Kijk samen met je gynaecoloog of verloskundige naar jouw voorkeuren. En hoe het met jou en je baby gaat. Kies dan samen wat voor jou de beste optie is.

Strippen: vergroten van de kans op een spontane bevalling

Ben je 41 weken of langer zwanger? De verloskundige of gynaecoloog kan dan de kans op een spontane bevalling groter maken door je baarmoedermond te strippen. De verloskundige of gynaecoloog doet dan een inwendig onderzoek en voelt naar de baarmoedermond. Met 1 of 2 vingers worden de vliezen losgemaakt van de binnenkant van de baarmoedermond.

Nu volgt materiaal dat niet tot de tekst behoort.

(** ** The sum of the classes *)

(** The classes that derive from [service_member]. *)
Inductive any_impl :=
  | a_mutex (m : mutex_impl)
  | a_semaphore (m : semaphore_impl)
  | a_barrier (m : barrier_impl)
  | a_condition_variable (m : condition_variable_impl)
  | a_shared_mutex (m : shared_mutex_impl).

(** The [service_member] base of an object. *)
Definition any_sm (im : any_impl) : service_member :=
  match im with
  | a_mutex m => get_sm m
  | a_semaphore m => get_sm m
  | a_barrier m => get_sm m
  | a_condition_variable m => get_sm m
  | a_shared_mutex m => get_sm m
  end.
Definition any_set_sm (sm : service_member) (im : any_impl) : any_impl :=
  match im with
  | a_mutex m => a_mutex (set_sm sm m)
  | a_semaphore m => a_semaphore (set_sm sm m)
  | a_barrier m => a_barrier (set_sm sm m)
  | a_condition_variable m => a_condition_variable (set_sm sm m)
  | a_shared_mutex m => a_shared_mutex (set_sm sm m)
  end.

#[export, refine] Instance any_member : Member any_impl := {| get_sm := any_sm; set_sm := any_set_sm |}.
Proof.
  - intros sm []; exact (get_set_sm _ _).
  - intros sm sm' []; exact (f_equal _ (set_set_sm _ _ _)).
  - intros []; exact (f_equal _ (set_get_sm _)).
Defined.

Section any.
Context {ASIO : Asio}.

(** A member function of a class, called through the base. *)
Definition lift_impl {St A} (wrap : St → any_impl) (m : St) (body : M St A) : M any_impl A := λ s,
  match body (Machine m (wld s)) with
  | Some (r, s') => Some (r, Machine (wrap (obj s')) (wld s'))
  | None => None
  end.

Lemma wp_lift_impl {St A} wrap (m : St) (body : M St A) im w (Φ : res A → machine any_impl → Prop) :
  wp body (Machine m w) (λ r s', Φ r (Machine (wrap (obj s')) (wld s'))) →
  wp (lift_impl wrap m body) (Machine im w) Φ.
Proof. intros (r & s' & E & HΦ)%wp_run. unfold wp, lift_impl. simpl. by rewrite E. Qed.
(* ===== verification/SharedUsers.v ===== *)
(** * Readers and writers

    Any number of users of one shared mutex: coroutines, each with a list of
    accesses, shared or exclusive, that it makes with [async_lock_shared] and
    [async_lock], and threads that write with the blocking [lock]: [user_step] is
    the closed system, with cancellation, in which calls interleave in any order.
    Writers are alone, readers share, every run is short, and at its end everybody
    is done. (Threads that block in [lock_shared] are left out, and read with
    [async_lock_shared] here: [shared_mutex_blocked_reader_stuck] shows why.) *)
From S2P Require Import Prelude Machine Bilist Ops Service Impl SharedMutex SharedMutexSpec Scheduler.

(** ** The users *)

Inductive access := shared | exclusive.
#[export] Instance access_eq_dec : EqDecision access.
Proof. solve_decision. Defined.

(** Where a user is: before its next access, waiting for it, told the outcome of
    its wait, asleep in [lock] with its operation at [p], woken, or inside; it has
    the accesses [todo] to make after that. *)
Inductive user :=
  | us_ready (todo : list access)
  | us_waiting (a : access) (todo : list access)
  | us_told (a : access) (todo : list access) (ec : error_code)
  | us_asleep (todo : list access) (p : addr)
  | us_awake (todo : list access) (p : addr)
  | us_inside (a : access) (todo : list access).

(** The steps that are left, and what is held. *)
Definition user_weight (c : user) : nat :=
  match c with
  | us_ready todo => 4 * length todo
  | us_waiting _ todo | us_asleep todo _ => 4 * length todo + 3
  | us_told _ todo _ | us_awake todo _ => 4 * length todo + 2
  | us_inside _ todo => 4 * length todo + 1
  end.
Definition user_holds (a : access) (c : user) : nat :=
  match c with
  | us_told a' _ no_error | us_inside a' _ => if decide (a' = a) then 1 else 0
  | us_awake _ _ => if decide (exclusive = a) then 1 else 0
  | _ => 0
  end.
Definition waits_for (a : access) (c : user) : bool :=
  match c with
  | us_waiting a' _ => bool_decide (a' = a)
  | us_asleep _ _ => bool_decide (exclusive = a)
  | _ => false
  end.
Definition user_done (c : user) : bool := match c with us_ready [] => true | _ => false end.

(** What becomes of a user whose operation is completed. *)
Definition user_told (ec : error_code) (c : user) : user :=
  match c with us_waiting a todo => us_told a todo ec | _ => c end.
Definition granted_to (ec : error_code) (c : user) : user :=
  match c with us_asleep todo p => us_awake todo p | _ => user_told ec c end.

Lemma waits_for_granted a b c :
  waits_for a c = true →
  user_holds b c = 0 ∧ user_holds b (granted_to no_error c) = (if decide (a = b) then 1 else 0) ∧
  S (user_weight (granted_to no_error c)) = user_weight c ∧ waits_for b (granted_to no_error c) = false.
Proof. destruct c; try done; intros <-%bool_decide_eq_true; simpl; split_and!; try done; lia. Qed.

Section system.
Context {ASIO : Asio} `{!EqDecision handler} (exec : executor) (hnd : nat → handler).

(** Which users write with [lock], and the [error_code]s they pass to it. *)
Context (threads : nat → bool) (ecv : nat → addr).
Implicit Types (cl : list user) (c : user) (i j : nat) (a b : access) (w : world).
Implicit Types (m : shared_mutex_impl) (s : machine shared_mutex_impl) (q : list (addr * op)).
Implicit Types (L : gmap addr (list addr)).

(** The next call of the user [i]; an access that is cancelled is skipped. *)
Definition user_call i c : M shared_mutex_impl user :=
  match c with
  | us_ready (shared :: todo) => async_lock_shared exec (hnd i);; mret (us_waiting shared todo)
  | us_ready (exclusive :: todo) =>
      if threads i then
        r ← lock (ecv i); mret (match r with Returned => us_inside exclusive todo | Blocked p => us_asleep todo p end)
      else async_lock exec (hnd i);; mret (us_waiting exclusive todo)
  | us_told a todo ec => mret (if ec_failed ec then us_ready todo else us_inside a todo)
  | us_awake todo p => b ← sync_wait p; mret (if (b : bool) then us_inside exclusive todo else c)
  | us_inside shared todo => unlock_shared;; mret (us_ready todo)
  | us_inside exclusive todo => unlock;; mret (us_ready todo)
  | us_ready [] | us_waiting _ _ | us_asleep _ _ => ub
  end.

Definition user_hears (e : event) i c : user :=
  match c, e with
  | us_asleep todo p, ev_notify p' => if decide (p' = p) then us_awake todo p else c
  | _, _ => hears hnd user_told e i c
  end.
Abbreviation hear w w' cl := (deliver user_hears (events_since w w') cl).

Inductive user_step : relation (machine shared_mutex_impl * list user) :=
  | ust_call i c c' s s' cl : cl !! i = Some c → user_call i c s = Some (Ok c', s') →
      user_step (s, cl) (s', hear (wld s) (wld s') (<[i := c']> cl))
  | ust_cancel n p s s' cl : slots (wld s) !! n = Some (CancelHandler p (this_ (get_sm (obj s)))) →
      shared_emit n true s = Some (Ok tt, s') → user_step (s, cl) (s', hear (wld s) (wld s') cl).

(** A schedule, as in [Parties]. *)
Definition user_turn (u : nat + positive) (x : machine shared_mutex_impl * list user) :
    option (machine shared_mutex_impl * list user) :=
  match u with
  | inl i =>
      c ← x.2 !! i;
      match user_call i c x.1 with
      | Some (Ok c', s') => Some (s', hear (wld x.1) (wld s') (<[i := c']> x.2))
      | _ => None
      end
  | inr n =>
      c ← slots (wld x.1) !! n;
      if decide (ch_impl c = this_ (get_sm (obj x.1))) then
        match shared_emit n true x.1 with
        | Some (Ok tt, s') => Some (s', hear (wld x.1) (wld s') x.2)
        | _ => None
        end
      else None
  end.
Lemma user_turn_step u x y : user_turn u x = Some y → user_step x y.
Proof.
  destruct x as [s cl], u as [i|n]; simpl.
  - intros (c & Hi & H)%bind_Some. destruct (user_call i c s) as [[[c'|] s']|] eqn:E; try done.
    injection H as <-. by eapply ust_call.
  - intros ([p im] & Hn & H)%bind_Some. simpl in H. case_decide as Him; [|done].
    destruct (shared_emit n true s) as [[[[]|] s']|] eqn:E; try done. injection H as <-. subst im. by eapply ust_cancel.
Qed.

Na het strippen kun je een beetje vaginaal bloedverlies hebben. Dit is niet gevaarlijk. Bij 1 op de 6 vrouwen zorgt het strippen van de baarmoedermond dat de weeën beginnen en je gaat bevallen.

Is strippen pijnlijk?

Uit onderzoek blijkt dat 10 op de 20 vrouwen strippen een beetje pijnlijk vinden. 3 op de 20 vrouwen vinden het erg pijnlijk. Geen van de vrouwen vindt de pijn zo erg dat het strippen moet worden gestopt. Wil je graag gestript worden? Of juist niet? Bespreek dit met je verloskundige of gynaecoloog.

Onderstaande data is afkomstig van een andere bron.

(* ===== verification/Guarded.v ===== *)
(** * Guarded operations

    [guarded(sm, op)] and [guarded(mtx, op)] ([guarded.hpp],
    [detail/guarded.hpp]): composed operations that take a permit of a
    semaphore, or lock a mutex, run the user's operation, and give it back. Each
    [operator()] of the two function objects is a function from the state of
    the semaphore (mutex) to what the composed operation does next: complete,
    start the user's operation, or wait. [async_compose] keeps the function
    object alive between the calls; that is asio's. *)
From S2P Require Import Prelude Machine Bilist Ops Service Impl.
From S2P Require Mutex MutexSpec Semaphore SemaphoreSpec.

Section code.
Context {ASIO : Asio}.

(** [prepend(self, semaphore_tag{})] as a handler, and what the user's
    operation completes with. *)
Context (semaphore_tagged : handler → handler) {op_result : Type}.

(** The two error types a completion signature may start with, and
    [make_error] for them. [guard_by_mutex_op] makes a [std::system_error] where
    [guard_by_semaphore_op] makes the library's [system_error]; only in a
    standalone build are the two one type. *)
Inductive err_type := Err_error_code | Err_exception_ptr.
Inductive err :=
  | err_code (ec : error_code)
  | err_exception (e : exn)
  | err_std_system_error (ec : error_code).
Definition make_error (t : err_type) (ec : error_code) : err :=
  match t with
  | Err_error_code => err_code ec
  | Err_exception_ptr => err_exception (system_error ec)
  end.
Definition mutex_make_error (t : err_type) (ec : error_code) : err :=
  match t with
  | Err_error_code => err_code ec
  | Err_exception_ptr => err_std_system_error ec
  end.

(** What the composed operation [self] does at the end of an [operator()]:
    [self.complete(err, Args{}...)], [self.complete(args...)], the start of the
    user's operation with [prepend(self, op_tag{})] as its handler, or nothing
    until its handler is called. *)
Inductive guard_action :=
  | ga_fail (self : handler) (e : err)
  | ga_complete (self : handler) (args : op_result)
  | ga_start (self : handler)
  | ga_wait (self : handler).

(** [operator()(Self &&)]: [cancelled] tells whether the cancellation state
    holds a request. *)
Definition guard_by_semaphore_init (t : err_type) (exec : executor) (cancelled : bool) (self : handler) :
    M Semaphore.semaphore_impl guard_action :=
  if cancelled then mret (ga_fail self (make_error t operation_aborted))
  else
    b ← Semaphore.try_acquire;
    if (b : bool) then mret (ga_start self)
    else Semaphore.async_acquire exec (semaphore_tagged self);; mret (ga_wait self).

(** [operator()(Self &&, semaphore_tag, error_code)]. *)
Definition guard_by_semaphore_acquired (t : err_type) (self : handler) (ec : error_code) :
    M Semaphore.semaphore_impl guard_action :=
  if ec_failed ec then mret (ga_fail self (make_error t ec)) else mret (ga_start self).

(** [operator()(Self &&, op_tag, Args_ &&...)]. *)
Definition guard_by_semaphore_done (self : handler) (args : op_result) : M Semaphore.semaphore_impl guard_action :=
  Semaphore.release;; mret (ga_complete self args).

Definition guard_by_mutex_init (t : err_type) (exec : executor) (cancelled : bool) (self : handler) :
    M Mutex.mutex_impl guard_action :=
  if cancelled then mret (ga_fail self (mutex_make_error t operation_aborted))
  else
    b ← Mutex.try_lock;
    if (b : bool) then mret (ga_start self)
    else Mutex.async_lock exec (semaphore_tagged self);; mret (ga_wait self).
Definition guard_by_mutex_acquired (t : err_type) (self : handler) (ec : error_code) :
    M Mutex.mutex_impl guard_action :=
  if ec_failed ec then mret (ga_fail self (mutex_make_error t ec)) else mret (ga_start self).
Definition guard_by_mutex_done (self : handler) (args : op_result) : M Mutex.mutex_impl guard_action :=
  Mutex.unlock;; mret (ga_complete self args).
End code.

Lemma bind_inv {ASIO : Asio} {St A B} (x : M St A) (k : A → M St B) s y :
  (x ≫= k) s = Some y → ∃ r s1, x s = Some (r, s1) ∧
    match r with Ok a => k a s1 = Some y | Exn e => y = (Exn e, s1) end.
Proof.
  unfold mbind, M_bind. destruct (x s) as [[[a|e] s1]|]; [|intros [= <-]|done]; intros; by eexists _, _.
Qed.
Lemma exec_reply {ASIO : Asio} {St A B} (x : M St A) (f : A → B) s r s1 :
  x s = Some (r, s1) →
  (x ≫= λ a, mret (f a)) s = Some (match r with Ok a => Ok (f a) | Exn e => Exn e end, s1).
Proof. unfold mbind, M_bind. intros ->. by destruct r. Qed.

(** ** Programs guarded by a semaphore *)

Section semaphore_programs.
Import Semaphore SemaphoreSpec.
Context {ASIO : Asio} (semaphore_tagged : handler → handler) {op_result : Type}.
Implicit Types (s : machine semaphore_impl) (L : gmap addr (list addr)) (w : world).

Abbreviation action := (@guard_action _ op_result).

(** How many user operations an action starts. *)
Definition starts (r : res action) : nat :=
  match r with Ok (ga_start _) => 1 | _ => 0 end.

(** [guarded_run s0 s k n]: any number of guarded operations and other users
    of the semaphore, which take permits but do not release any, have brought
    it from [s0] to [s]; [k] user operations are running, and [n] receivers of a
    permit have not been called yet. *)
Inductive guarded_run s0 : machine semaphore_impl → nat → nat → Prop :=
  | gd_begin : guarded_run s0 s0 0 0
  | gd_other s k n c r s' : guarded_run s0 s k n → permits_released c = 0 → semaphore_client c s →
      semaphore_exec c s = Some (r, s') → guarded_run s0 s' k (n + permits_granted s c r s')
  | gd_init s k n t exec cancelled self (r : res action) s' : guarded_run s0 s k n →
      guard_by_semaphore_init semaphore_tagged t exec cancelled self s = Some (r, s') →
      guarded_run s0 s' (k + starts r) (n + granted (events_since (wld s) (wld s')))
  | gd_acquired s k n t self ec (r : res action) s' : guarded_run s0 s k n → (ec = no_error → 0 < n) →
      guard_by_semaphore_acquired t self ec s = Some (r, s') →
      guarded_run s0 s' (k + starts r) (n - starts r)
  | gd_done s k n self args (r : res action) s' : guarded_run s0 s k n → 0 < k →
      guard_by_semaphore_done self args s = Some (r, s') →
      guarded_run s0 s' (k - 1) (n + granted (events_since (wld s) (wld s'))).

Lemma try_acquire_keeps s L q r s' :
  semaphore_rep L (obj s) (wld s) q → try_acquire s = Some (r, s') →
  wld s' = wld s ∧ ∃ b, r = Ok b.
Proof.
  intros Hr Hex. destruct s as [m w].
  assert (wp try_acquire (Machine m w) (λ r s', wld s' = w ∧ ∃ b, r = Ok b)) as Hwp.
  { eapply wp_try_acquire; [exact Hr|]. case_bool_decide; split; by try eexists. }
  unfold wp in Hwp. by rewrite Hex in Hwp.
Qed.

(** Guarded operations are clients that play by the rules: what runs, what will
    run and what was given back is what was handed out. *)
Lemma guarded_run_semaphore L m w s k n :
  semaphore_rep L m w [] → guarded_run (Machine m w) s k n →
  ∃ g f, semaphore_run (Machine m w) g f s ∧ g = k + n + f.
Proof.
  intros Hr. induction 1 as [|s k n c r s' _ (g & f & Hrun & ->) Hc Hcl Hex
    |s k n t exec cancelled self r s' _ (g & f & Hrun & ->) Hi
    |s k n t self ec r s' _ (g & f & Hrun & ->) Hn Ha|s k n self args r s' _ (g & f & Hrun & ->) Hk Hd].
  - exists 0, 0. split; [apply sem_run_start|done].
  - eexists _, _. split; [by eapply sem_run_call|]. lia.
  - unfold guard_by_semaphore_init in Hi. destruct cancelled.
    { injection Hi as <- <-. exists (k + n + f), f. split; [done|].
      rewrite (events_since_same _ _ eq_refl). simpl. unfold granted. simpl. lia. }
    apply bind_inv in Hi as (rb & s1 & Hb & Hk).
    destruct (sem_run_invariant _ _ _ _ _ _ Hr Hrun) as (L1 & sp1 & [Hr1 _] & _).
    destruct (try_acquire_keeps _ _ _ _ _ Hr1 Hb) as (Hw & b & ->).
    pose proof (exec_reply _ r_bool _ _ _ Hb) as Hex.
    assert (semaphore_client sem_try_acquire s) as Hcl by done.
    pose proof (sem_run_call _ _ _ _ sem_try_acquire _ _ Hrun Hcl Hex) as Hrun1. destruct b; simpl in *.
    + injection Hk as <- <-. eexists _, _. split; [exact Hrun1|]. rewrite Hw.
      rewrite (events_since_same _ _ eq_refl). unfold granted. simpl. lia.
    + apply bind_inv in Hk as (ra & s2 & Ha & Hk).
      assert (s' = s2 ∧ starts r = 0) as [-> Hst] 
        by (destruct ra as [[]|e]; [injection Hk as <- <-|injection Hk as -> ->]; done).
      pose proof (exec_reply _ (λ _, r_unit) _ _ _ Ha) as Hex2.
      assert (semaphore_client (sem_async_acquire exec (semaphore_tagged self)) s1) as Hcl2 by done.
      pose proof (sem_run_call _ _ _ _ (sem_async_acquire exec (semaphore_tagged self)) _ _ Hrun1 Hcl2 Hex2) as Hrun2.
      eexists _, _. split; [exact Hrun2|]. simpl. rewrite Hw. lia.
  - unfold guard_by_semaphore_acquired in Ha. destruct (ec_failed ec) eqn:Hf; injection Ha as <- <-; simpl.
    + eexists _, _. split; [exact Hrun|lia].
    + apply bool_decide_eq_false in Hf. apply dec_stable in Hf. specialize (Hn Hf).
      eexists _, _. split; [exact Hrun|lia].
  - apply bind_inv in Hd as (ra & s2 & Ha & Hd).
    assert (s' = s2) as -> by (destruct ra as [[]|e]; [injection Hd as <- <-|injection Hd as -> ->]; done).
    pose proof (exec_reply _ (λ _, r_unit) _ _ _ Ha) as Hex.
    destruct (sem_run_invariant _ _ _ _ _ _ Hr Hrun) as (L1 & sp1 & [Hr1 Hc1] & E).
    assert (semaphore_client sem_release s) as Hcl.
    { split; [|done]. simpl. rewrite Hc1. pose proof (sr_count _ _ _ _ Hr). lia. }
    pose proof (sem_run_call _ _ _ _ sem_release _ _ Hrun Hcl Hex) as Hrun1.
    eexists _, _. split; [exact Hrun1|]. simpl. lia.
Qed.
End semaphore_programs.

(** ** Programs guarded by a mutex *)

Section mutex_programs.
Import Mutex MutexSpec.
Context {ASIO : Asio} (semaphore_tagged : handler → handler) {op_result : Type}.
Implicit Types (s : machine mutex_impl) (L : gmap addr (list addr)) (w : world).

(** The same for [guard_by_mutex_op]; the other users lock the mutex and do not
    unlock it. *)
Inductive guarded_mutex_run s0 : machine mutex_impl → nat → nat → Prop :=
  | gm_begin : guarded_mutex_run s0 s0 0 0
  | gm_other s k n c r s' : guarded_mutex_run s0 s k n → releases c = 0 →
      mutex_client (k + n) c s → mutex_exec c s = Some (r, s') → guarded_mutex_run s0 s' k (n + grants s c r s')
  | gm_init s k n t exec cancelled self (r : res (guard_action (op_result := op_result))) s' :
      guarded_mutex_run s0 s k n →
      guard_by_mutex_init semaphore_tagged t exec cancelled self s = Some (r, s') →
      guarded_mutex_run s0 s' (k + starts r) (n + granted (events_since (wld s) (wld s')))
  | gm_acquired s k n t self ec (r : res (guard_action (op_result := op_result))) s' :
      guarded_mutex_run s0 s k n → (ec = no_error → 0 < n) →
      guard_by_mutex_acquired t self ec s = Some (r, s') →
      guarded_mutex_run s0 s' (k + starts r) (n - starts r)
  | gm_done s k n self args (r : res (guard_action (op_result := op_result))) s' :
      guarded_mutex_run s0 s k n → 0 < k →
      guard_by_mutex_done self args s = Some (r, s') →
      guarded_mutex_run s0 s' (k - 1) (n + granted (events_since (wld s) (wld s'))).

Lemma try_lock_keeps s L q r s' :
  mutex_rep L (obj s) (wld s) q → try_lock s = Some (r, s') → wld s' = wld s ∧ ∃ b, r = Ok b.
Proof.
  intros Hr Hex. destruct s as [m w].
  assert (wp try_lock (Machine m w) (λ r s', wld s' = w ∧ ∃ b, r = Ok b)) as Hwp.
  { eapply wp_try_lock; [exact Hr|]. destruct (locked_ m); split; by try eexists. }
  unfold wp in Hwp. by rewrite Hex in Hwp.
Qed.

Lemma mutex_run_count s0 s h h' : mutex_run s0 h s → h' = h → mutex_run s0 h' s.
Proof. by intros H ->. Qed.

Lemma guarded_run_mutex_client L m w s k n :
  mutex_rep L m w [] → locked_ m = false → guarded_mutex_run (Machine m w) s k n → mutex_run (Machine m w) (k + n) s.
Proof.
  intros Hr Hl. induction 1 as [|s k n c r s' _ Hrun Hc Hcl Hex|s k n t exec cancelled self r s' _ Hrun Hi
    |s k n t self ec r s' _ Hrun Hn Ha|s k n self args r s' _ Hrun Hk Hd].
  - apply run_start.
  - eapply mutex_run_count; [by eapply run_call|]. lia.
  - unfold guard_by_mutex_init in Hi. destruct cancelled.
    { injection Hi as <- <-. eapply mutex_run_count; [exact Hrun|].
      rewrite (events_since_same _ _ eq_refl). unfold granted. simpl. lia. }
    apply bind_inv in Hi as (rb & s1 & Hb & Hk).
    destruct (run_invariant _ _ _ _ _ Hr Hl Hrun) as (L1 & sp1 & [Hr1 _] & _).
    destruct (try_lock_keeps _ _ _ _ _ Hr1 Hb) as (Hw & b & ->).
    pose proof (exec_reply _ r_bool _ _ _ Hb) as Hex.
    pose proof (run_call _ _ _ cmd_try_lock _ _ Hrun (conj I I) Hex) as Hrun1. destruct b; simpl in *.
    + injection Hk as <- <-. eapply mutex_run_count; [exact Hrun1|]. rewrite Hw.
      rewrite (events_since_same _ _ eq_refl). unfold granted. simpl. lia.
    + apply bind_inv in Hk as (ra & s2 & Ha & Hk).
      assert (s' = s2 ∧ starts r = 0) as [-> Hst]
        by (destruct ra as [[]|e]; [injection Hk as <- <-|injection Hk as -> ->]; done).
      pose proof (exec_reply _ (λ _, r_unit) _ _ _ Ha) as Hex2.
      pose proof (run_call _ _ _ (cmd_async_lock exec (semaphore_tagged self)) _ _ Hrun1 (conj I I) Hex2) as Hrun2.
      eapply mutex_run_count; [exact Hrun2|]. simpl. rewrite Hw. lia.
  - unfold guard_by_mutex_acquired in Ha. destruct (ec_failed ec) eqn:Hf; injection Ha as <- <-; simpl.
    + eapply mutex_run_count; [exact Hrun|lia].
    + apply bool_decide_eq_false in Hf. apply dec_stable in Hf. specialize (Hn Hf).
      eapply mutex_run_count; [exact Hrun|lia].
  - apply bind_inv in Hd as (ra & s2 & Ha & Hd).
    assert (s' = s2) as -> by (destruct ra as [[]|e]; [injection Hd as <- <-|injection Hd as -> ->]; done).
    pose proof (exec_reply _ (λ _, r_unit) _ _ _ Ha) as Hex.
    assert (mutex_client (k + n) cmd_unlock s) as Hcl by (split; [done|simpl; lia]).
    eapply mutex_run_count; [exact (run_call _ _ _ cmd_unlock _ _ Hrun Hcl Hex)|]. simpl. lia.
Qed.
End mutex_programs.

Serotiniteit: voorbij de 42 weken zwangerschap

Wanneer je langer dan 42 weken zwanger bent, heet dit in medische termen serotien zijn. 5 op de 100 zwangere vrouwen wordt serotien.

Als je langer dan 42 weken zwanger bent, neemt de gynaecoloog de zorg voor jou en je baby over van de verloskundige. De gynaecoloog zal je adviseren om de bevalling in te leiden. Dit komt omdat er meer risico’s zijn voor je baby. De placenta kan minder goed gaan werken. Dit kan ervoor zorgen dat de baby minder voeding krijgt via de navelstreng. Ook kan de baby te weinig zuurstof krijgen. Voorbij de 42 weken poepen baby’s vaker in het vruchtwater. Baby’s kunnen ernstig ziek worden als de poep in de longen terecht komt (zie ook Poep in het vruchtwater).

Verantwoording

Deze tekst is gemaakt door de Commissie Patiëntencommunicatie van de NVOG.

Deze tekst voldoet aan de richtlijn Serotiniteit.